» **Your assignment**
Set down exactly the lines in the records below that run from the line with "intros Hinv Hi Hst Hp" to the line with "Lemma catch_up_inv w", inclusive, and nothing more.

» **Extracted records**
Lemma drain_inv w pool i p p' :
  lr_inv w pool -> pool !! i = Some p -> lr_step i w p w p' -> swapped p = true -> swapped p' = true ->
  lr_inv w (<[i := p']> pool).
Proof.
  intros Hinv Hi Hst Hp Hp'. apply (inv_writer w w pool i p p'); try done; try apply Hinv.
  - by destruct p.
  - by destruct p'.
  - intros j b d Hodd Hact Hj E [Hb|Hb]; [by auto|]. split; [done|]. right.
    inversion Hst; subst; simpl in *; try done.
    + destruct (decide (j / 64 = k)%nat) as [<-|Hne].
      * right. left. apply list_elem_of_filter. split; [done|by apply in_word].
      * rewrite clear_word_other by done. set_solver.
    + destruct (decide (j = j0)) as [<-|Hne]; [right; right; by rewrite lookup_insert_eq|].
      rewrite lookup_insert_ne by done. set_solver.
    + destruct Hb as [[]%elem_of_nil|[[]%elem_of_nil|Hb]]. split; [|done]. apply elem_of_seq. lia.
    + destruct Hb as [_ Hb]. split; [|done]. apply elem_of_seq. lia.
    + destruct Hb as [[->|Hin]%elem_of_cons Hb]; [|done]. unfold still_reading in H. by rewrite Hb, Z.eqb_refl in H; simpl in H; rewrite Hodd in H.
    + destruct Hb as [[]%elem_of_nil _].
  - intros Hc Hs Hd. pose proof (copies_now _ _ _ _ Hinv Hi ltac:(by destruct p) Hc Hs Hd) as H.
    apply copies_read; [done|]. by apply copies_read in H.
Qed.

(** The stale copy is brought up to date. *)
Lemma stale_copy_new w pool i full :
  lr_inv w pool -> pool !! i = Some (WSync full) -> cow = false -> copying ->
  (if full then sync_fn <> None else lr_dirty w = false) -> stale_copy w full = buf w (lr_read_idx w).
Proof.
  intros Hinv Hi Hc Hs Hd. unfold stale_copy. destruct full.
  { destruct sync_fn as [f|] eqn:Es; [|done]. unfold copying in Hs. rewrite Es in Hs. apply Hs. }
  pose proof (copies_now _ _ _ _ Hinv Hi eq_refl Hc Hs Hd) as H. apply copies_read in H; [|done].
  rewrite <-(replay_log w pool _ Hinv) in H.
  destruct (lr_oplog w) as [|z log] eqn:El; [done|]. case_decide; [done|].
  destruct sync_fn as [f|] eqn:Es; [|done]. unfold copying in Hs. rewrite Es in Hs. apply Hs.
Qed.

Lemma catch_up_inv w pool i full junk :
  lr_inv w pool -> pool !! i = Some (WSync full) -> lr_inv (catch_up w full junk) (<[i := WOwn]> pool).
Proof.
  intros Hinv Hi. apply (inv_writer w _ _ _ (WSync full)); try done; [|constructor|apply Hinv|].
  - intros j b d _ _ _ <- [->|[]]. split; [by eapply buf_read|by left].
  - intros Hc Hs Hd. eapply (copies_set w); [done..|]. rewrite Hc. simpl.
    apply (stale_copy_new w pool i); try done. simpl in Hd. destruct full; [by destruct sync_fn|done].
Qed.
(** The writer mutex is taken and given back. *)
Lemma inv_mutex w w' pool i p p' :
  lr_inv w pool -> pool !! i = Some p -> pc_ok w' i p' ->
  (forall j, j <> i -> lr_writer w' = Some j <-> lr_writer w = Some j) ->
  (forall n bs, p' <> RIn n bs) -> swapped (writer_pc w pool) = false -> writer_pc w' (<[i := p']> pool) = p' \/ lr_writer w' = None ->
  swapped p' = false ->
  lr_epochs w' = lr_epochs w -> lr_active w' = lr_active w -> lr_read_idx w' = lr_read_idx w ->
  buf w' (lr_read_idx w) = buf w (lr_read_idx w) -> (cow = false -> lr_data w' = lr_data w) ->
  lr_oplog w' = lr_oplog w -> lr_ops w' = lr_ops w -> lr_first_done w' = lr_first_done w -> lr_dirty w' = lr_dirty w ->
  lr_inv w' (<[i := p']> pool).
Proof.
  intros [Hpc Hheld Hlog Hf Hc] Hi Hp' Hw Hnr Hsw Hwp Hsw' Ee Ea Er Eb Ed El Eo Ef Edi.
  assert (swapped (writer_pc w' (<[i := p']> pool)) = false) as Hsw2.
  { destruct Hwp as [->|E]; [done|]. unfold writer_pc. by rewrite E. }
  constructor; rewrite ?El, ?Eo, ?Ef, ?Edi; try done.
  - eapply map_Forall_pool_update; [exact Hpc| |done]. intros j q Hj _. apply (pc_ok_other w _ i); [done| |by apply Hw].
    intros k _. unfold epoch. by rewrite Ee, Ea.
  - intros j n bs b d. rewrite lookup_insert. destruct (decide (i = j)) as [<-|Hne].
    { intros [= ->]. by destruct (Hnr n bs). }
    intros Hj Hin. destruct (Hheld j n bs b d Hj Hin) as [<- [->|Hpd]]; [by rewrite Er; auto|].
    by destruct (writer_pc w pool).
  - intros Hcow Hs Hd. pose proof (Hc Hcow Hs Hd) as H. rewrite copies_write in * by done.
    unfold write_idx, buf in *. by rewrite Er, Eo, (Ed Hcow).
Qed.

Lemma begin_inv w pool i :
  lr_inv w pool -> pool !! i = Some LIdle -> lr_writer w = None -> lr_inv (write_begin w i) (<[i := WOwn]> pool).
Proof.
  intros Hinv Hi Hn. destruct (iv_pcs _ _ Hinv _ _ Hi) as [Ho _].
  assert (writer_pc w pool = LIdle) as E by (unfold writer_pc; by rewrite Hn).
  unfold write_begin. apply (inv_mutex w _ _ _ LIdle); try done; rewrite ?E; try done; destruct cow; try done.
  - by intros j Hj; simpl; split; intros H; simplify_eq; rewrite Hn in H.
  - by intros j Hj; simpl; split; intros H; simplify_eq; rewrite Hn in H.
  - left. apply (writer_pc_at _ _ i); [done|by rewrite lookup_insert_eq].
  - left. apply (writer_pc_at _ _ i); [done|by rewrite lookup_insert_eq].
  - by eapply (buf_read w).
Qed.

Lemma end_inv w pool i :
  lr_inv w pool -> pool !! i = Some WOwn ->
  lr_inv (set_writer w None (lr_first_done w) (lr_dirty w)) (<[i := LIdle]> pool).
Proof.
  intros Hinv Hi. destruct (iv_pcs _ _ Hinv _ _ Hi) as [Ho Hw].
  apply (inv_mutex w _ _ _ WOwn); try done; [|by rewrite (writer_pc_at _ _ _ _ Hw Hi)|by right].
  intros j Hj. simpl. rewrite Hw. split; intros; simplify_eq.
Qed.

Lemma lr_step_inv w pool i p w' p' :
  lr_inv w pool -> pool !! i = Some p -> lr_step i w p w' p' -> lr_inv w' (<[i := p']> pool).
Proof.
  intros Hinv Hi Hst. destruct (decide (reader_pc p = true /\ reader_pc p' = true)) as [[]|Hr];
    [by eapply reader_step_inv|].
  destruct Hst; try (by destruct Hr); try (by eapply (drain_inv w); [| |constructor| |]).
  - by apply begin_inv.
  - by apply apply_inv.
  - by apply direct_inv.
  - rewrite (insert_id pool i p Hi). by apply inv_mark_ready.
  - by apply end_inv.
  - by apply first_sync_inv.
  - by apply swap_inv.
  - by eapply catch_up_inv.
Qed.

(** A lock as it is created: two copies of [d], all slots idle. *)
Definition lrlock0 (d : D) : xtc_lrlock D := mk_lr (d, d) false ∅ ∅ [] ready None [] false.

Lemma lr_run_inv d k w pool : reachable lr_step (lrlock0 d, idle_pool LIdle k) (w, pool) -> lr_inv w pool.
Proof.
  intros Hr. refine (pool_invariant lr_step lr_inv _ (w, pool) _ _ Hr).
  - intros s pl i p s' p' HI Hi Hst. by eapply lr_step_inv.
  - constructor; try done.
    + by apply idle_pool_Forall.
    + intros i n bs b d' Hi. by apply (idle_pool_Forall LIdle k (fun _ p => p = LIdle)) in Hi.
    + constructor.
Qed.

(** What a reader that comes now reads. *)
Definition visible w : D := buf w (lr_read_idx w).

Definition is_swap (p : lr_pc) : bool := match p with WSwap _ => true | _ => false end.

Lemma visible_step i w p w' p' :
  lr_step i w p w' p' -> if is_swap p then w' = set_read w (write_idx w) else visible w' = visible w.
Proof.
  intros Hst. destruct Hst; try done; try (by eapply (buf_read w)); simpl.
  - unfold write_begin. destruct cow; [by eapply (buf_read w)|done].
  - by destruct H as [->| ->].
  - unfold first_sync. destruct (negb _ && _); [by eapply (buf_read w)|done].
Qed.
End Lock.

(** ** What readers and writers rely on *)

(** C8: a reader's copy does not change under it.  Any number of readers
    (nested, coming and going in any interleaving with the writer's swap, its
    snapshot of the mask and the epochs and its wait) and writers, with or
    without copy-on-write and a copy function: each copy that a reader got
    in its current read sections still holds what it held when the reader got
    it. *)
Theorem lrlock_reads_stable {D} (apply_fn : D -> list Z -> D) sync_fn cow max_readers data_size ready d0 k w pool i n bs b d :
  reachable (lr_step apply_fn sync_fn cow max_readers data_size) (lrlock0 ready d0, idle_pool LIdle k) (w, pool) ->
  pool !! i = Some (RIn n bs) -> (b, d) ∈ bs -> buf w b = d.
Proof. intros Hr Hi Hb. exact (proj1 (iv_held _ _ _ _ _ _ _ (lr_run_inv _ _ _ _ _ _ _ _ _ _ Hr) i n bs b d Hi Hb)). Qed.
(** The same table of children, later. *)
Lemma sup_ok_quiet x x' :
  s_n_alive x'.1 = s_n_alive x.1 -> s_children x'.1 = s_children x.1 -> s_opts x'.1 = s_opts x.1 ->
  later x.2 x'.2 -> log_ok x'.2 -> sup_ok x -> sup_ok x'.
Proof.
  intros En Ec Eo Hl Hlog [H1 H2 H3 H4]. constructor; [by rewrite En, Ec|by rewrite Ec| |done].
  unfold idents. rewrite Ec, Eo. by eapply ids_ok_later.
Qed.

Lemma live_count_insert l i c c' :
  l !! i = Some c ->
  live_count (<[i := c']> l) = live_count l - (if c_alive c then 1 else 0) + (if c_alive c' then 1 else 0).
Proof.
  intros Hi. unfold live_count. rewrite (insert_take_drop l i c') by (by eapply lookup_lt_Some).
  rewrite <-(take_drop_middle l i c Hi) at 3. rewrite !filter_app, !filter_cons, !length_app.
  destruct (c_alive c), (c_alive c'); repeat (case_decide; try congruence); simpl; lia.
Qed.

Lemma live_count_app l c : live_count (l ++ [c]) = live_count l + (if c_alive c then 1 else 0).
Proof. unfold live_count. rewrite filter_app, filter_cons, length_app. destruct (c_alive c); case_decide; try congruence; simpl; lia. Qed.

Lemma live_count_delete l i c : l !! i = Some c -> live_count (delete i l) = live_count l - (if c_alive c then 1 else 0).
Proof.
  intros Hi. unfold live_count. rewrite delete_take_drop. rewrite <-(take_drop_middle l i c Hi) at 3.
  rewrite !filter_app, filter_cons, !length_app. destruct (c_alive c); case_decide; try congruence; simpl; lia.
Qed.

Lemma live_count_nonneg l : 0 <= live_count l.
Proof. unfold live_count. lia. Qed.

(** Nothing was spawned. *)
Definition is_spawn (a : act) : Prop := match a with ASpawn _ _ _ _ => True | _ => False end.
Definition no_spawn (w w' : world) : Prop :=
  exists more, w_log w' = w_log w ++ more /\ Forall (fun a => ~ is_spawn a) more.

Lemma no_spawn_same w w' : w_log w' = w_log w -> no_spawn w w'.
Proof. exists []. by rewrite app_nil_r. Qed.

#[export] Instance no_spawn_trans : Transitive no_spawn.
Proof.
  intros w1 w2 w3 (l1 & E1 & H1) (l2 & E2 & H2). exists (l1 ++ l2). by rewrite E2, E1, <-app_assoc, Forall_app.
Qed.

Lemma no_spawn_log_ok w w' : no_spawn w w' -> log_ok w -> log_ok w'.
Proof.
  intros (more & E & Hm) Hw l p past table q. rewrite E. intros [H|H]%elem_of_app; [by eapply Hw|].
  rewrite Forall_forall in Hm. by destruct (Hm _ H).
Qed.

» **Problem solution**
  intros Hinv Hi Hst Hp Hp'. apply (inv_writer w w pool i p p'); try done; try apply Hinv.
  - by destruct p.
  - by destruct p'.
  - intros j b d Hodd Hact Hj E [Hb|Hb]; [by auto|]. split; [done|]. right.
    inversion Hst; subst; simpl in *; try done.
    + destruct (decide (j / 64 = k)%nat) as [<-|Hne].
      * right. left. apply list_elem_of_filter. split; [done|by apply in_word].
      * rewrite clear_word_other by done. set_solver.
    + destruct (decide (j = j0)) as [<-|Hne]; [right; right; by rewrite lookup_insert_eq|].
      rewrite lookup_insert_ne by done. set_solver.
    + destruct Hb as [[]%elem_of_nil|[[]%elem_of_nil|Hb]]. split; [|done]. apply elem_of_seq. lia.
    + destruct Hb as [_ Hb]. split; [|done]. apply elem_of_seq. lia.
    + destruct Hb as [[->|Hin]%elem_of_cons Hb]; [|done]. unfold still_reading in H. by rewrite Hb, Z.eqb_refl in H; simpl in H; rewrite Hodd in H.
    + destruct Hb as [[]%elem_of_nil _].
  - intros Hc Hs Hd. pose proof (copies_now _ _ _ _ Hinv Hi ltac:(by destruct p) Hc Hs Hd) as H.
    apply copies_read; [done|]. by apply copies_read in H.
Qed.

(** The stale copy is brought up to date. *)
Lemma stale_copy_new w pool i full :
  lr_inv w pool -> pool !! i = Some (WSync full) -> cow = false -> copying ->
  (if full then sync_fn <> None else lr_dirty w = false) -> stale_copy w full = buf w (lr_read_idx w).
Proof.
  intros Hinv Hi Hc Hs Hd. unfold stale_copy. destruct full.
  { destruct sync_fn as [f|] eqn:Es; [|done]. unfold copying in Hs. rewrite Es in Hs. apply Hs. }
  pose proof (copies_now _ _ _ _ Hinv Hi eq_refl Hc Hs Hd) as H. apply copies_read in H; [|done].
  rewrite <-(replay_log w pool _ Hinv) in H.
  destruct (lr_oplog w) as [|z log] eqn:El; [done|]. case_decide; [done|].
  destruct sync_fn as [f|] eqn:Es; [|done]. unfold copying in Hs. rewrite Es in Hs. apply Hs.
Qed.

Lemma catch_up_inv w pool i full junk :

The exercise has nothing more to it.